You also would help your workforce greatly by developing an exit strategy for senior employees who are eager to retire. However, this doesn’t mean shoving them out the door. Instead, you should direct their remaining energies to easing the inevitable transition within your company. For instance:

  • Examine core competencies required for each position that will become vacant. Compare these to the talent already on hand, particularly your newer employees.
  • Next, determine how much time is needed to get these folks functioning at full speed.
  • Develop a process to realistically assess their performance. Include ways to improve productivity, effectiveness, etc.
  • Use your senior employees as mentors. Provide them with training to equip their successors to capably do the jobs. Involve them in evaluations to mark the progress of their “pupils.” (Of course, you will need to get the buy-in of your more experienced workers for this to work.)
  • Develop a plan for newcomers to assume their jobs within a designated time.

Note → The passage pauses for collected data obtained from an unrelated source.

Definition message_of (r : option HostAdmissionReply) : option Message :=
  match r with Some (HR_Message m) => Some m | _ => None end.

Definition application_in (r : option HostAdmissionReply) : option JoinApplication :=
  match r with Some (HR_JoinRequested app) => Some app | _ => None end.

(** The messages of one admission, each handled by the other side; [None]
    where a side answers out of turn. *)
Definition handshake (port : u16) (nickname : rstring) (introduction : option rstring)
    (h : HostAdmission * Rng) (c : ClientAdmission * Rng)
    : option (JoinApplication * (HostAdmission * Rng) * (ClientAdmission * Rng)) :=
  hello ← hello_of (first_message c.1);
  '(host_hello, h) ← answer (on_client_hello hello port h);
  '(tokens, c) ← answer (on_host_message host_hello c);
  token ← only tokens;
  '(reply, h) ← answer (on_message token JP_Open h);
  challenge ← message_of reply;
  '(proofs, c) ← answer (on_host_message challenge c);
  proof ← only proofs;
  '(silence, h) ← answer (on_message proof JP_Open h);
  _ ← match silence with None => Some tt | Some _ => None end;
  '(request, c) ← answer (join_request nickname introduction c);
  '(reply, h) ← answer (on_message request JP_Open h);
  app ← application_in reply;
  Some (app, h, c).

(** What the host and the client start from. *)
Record paired (port : u16) (password : list byte) (h : HostAdmission) (c : ClientAdmission)
    : Prop := {
  pa_host : ha_state h = HS_AwaitingHello;
  pa_client : cl_state c = CL_AwaitingHostHello;
  pa_onion : inv_onion_address (cl_invitation c) = ha_onion_address h;
  pa_port : inv_port (cl_invitation c) = port;
  pa_token : inv_token (cl_invitation c) = ha_token h;
  pa_token_length : 16 <= length (ha_token h) <= 32;
  pa_password : cl_password c = password;
  pa_verifier : ∃ rng rng', PasswordVerifier_derive password rng = (Ok (ha_verifier h), rng');
  pa_contributory : contributory (ha_host_identity h) (member_x25519_pubkey (cl_identity c));
}.

Lemma derive_cost password rng v rng' :
  PasswordVerifier_derive password rng = (Ok v, rng') →
  pv_m_cost v = ARGON2_M_COST ∧ pv_t_cost v = ARGON2_T_COST ∧ pv_p_cost v = ARGON2_P_COST ∧
  derive_key password (pv_salt v) ARGON2_M_COST ARGON2_T_COST ARGON2_P_COST = Ok (pv_derived_key v).
Proof.
  unfold PasswordVerifier_derive. destruct (random_bytes _ _) as [[salt|] r]; [|done].
  destruct (derive_key _ _ _ _ _) as [key|] eqn:E; [|done]. by intros [= <- _].
Qed.

Lemma token_new token : 16 <= length token <= 32 → TokenVerify_new token = Ok {| tv_token := token |}.
Proof.
  intros Hl. unfold TokenVerify_new. replace (in_range _ _ _) with true; [done|].
  symmetry. apply in_range_true. lia.
Qed.

Lemma wrap_keys_Ok host im s id :
  contributory host (member_x25519_pubkey im) →
  ∃ k, host_try_wrap_key_for host (member_x25519_pubkey im) s id = Ok k ∧
    member_try_wrap_key_for im (host_x25519_pubkey host) s id = Ok k.
Proof.
  intros Hc. rewrite <-wrap_keys_agree. unfold host_try_wrap_key_for, derive_checked.
  unfold contributory in Hc. rewrite Hc. by eexists.
Qed.

(** The host's answer to the client's hello. *)
Definition hello_reply (port : u16) (h : HostAdmission) (cn : list byte) : HostHello := {|
  hello_version := 1; hello_room_session_id := ha_room_session_id h;
  hello_host_ed25519_pubkey := host_ed25519_pubkey (ha_host_identity h);
  hello_host_x25519_pubkey := host_x25519_pubkey (ha_host_identity h);
  hello_server_nonce := ha_server_nonce h;
  hello_host_signature := host_sign (ha_host_identity h) (host_hello_transcript
    (hello_input h {| ch_version := 1; ch_client_nonce := cn; ch_features := 0 |} port)) |}.

Lemma hello_honest port h r cn :
  ha_state h = HS_AwaitingHello →
  on_client_hello {| ch_version := 1; ch_client_nonce := cn; ch_features := 0 |} port (h, r) =
  (Done (M_HostHello (hello_reply port h cn)),
   (ha_put_state HS_AwaitingToken (ha_put_client_nonce cn h), r)).
Proof.
  intros Hs. unfold on_client_hello, mbind, M_bind, self. cbn [fst snd].
  by rewrite bool_decide_eq_true_2.
Qed.
(** What the host's decision leaves: the applicant is a member, or it is
    turned away. *)
Definition admitted (a a' : RoomActor) (c : ConnectionId) (m : Member) (acts : list RoomAction)
    : Prop :=
  conn_member_id (ra_connections a') c = Some (member_id m) ∧
  ra_state a' = RS_EpochTransition ∧ ra_epoch a' = (ra_epoch a + 1)%N ∧
  ra_session_id a' = ra_session_id a ∧ ra_host_identity a' = ra_host_identity a ∧
  (∃ key wraps, acts = SendTo c (M_JoinAccepted {| ja_member_id := member_id m |})
      :: NotifyHost (HN_MemberJoined (member_id m) (nickname m)) :: wraps ∧
    length key = 32 ∧ (λ p, (pe_epoch p, pe_key p)) <$> ra_pending_epoch a' = Some (ra_epoch a', key) ∧
    Forall2 (wrap_sent a' key) (table_members (ra_members a')) wraps) ∧
  ra_pending_membership a' = announcements a' (ra_room_sequence a + 2) m ∧
  ra_chat_replay a' = retain_epoch (ra_chat_replay a) (ra_epoch a').

Definition turned_away (a a' : RoomActor) (c : ConnectionId) (acts : list RoomAction) : Prop :=
  ra_members a' = ra_members a ∧ ra_connections a' !! c = None ∧ ra_state a' = ra_state a ∧
  (∃ m, sends acts = [(c, M_JoinRejected m)]) ∧ closes acts = [c].

Lemma rejected_message_is reason : ∃ m, rejected_message reason = M_JoinRejected m.
Proof.
  unfold rejected_message. destruct (match reason with Some _ => _ | None => _ end); [|by eexists].
  destruct (JoinRejected_new _); by eexists.
Qed.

Advise them how they will be trained and by whom. Namely, how the senior employees will serve as mentors. Evaluate their performance every 30 days to determine progress.
  • Make sure performance appraisals are conducted thoroughly and on time. Again, make sure they include recommended strategies for boosting employees’ performance.

Once employees start rumbling about retirement, experience tells us that they have, in effect, already retired–especially when they start counting weeks and days. Letting them leave is best for all concerned, including those employees who remain behind.

SOURCE: Lonnie Harvey, Jr., SPHR, president,The JESCLON Group, Inc. Rock Hill, South Carolina, Oct. 28, 2004.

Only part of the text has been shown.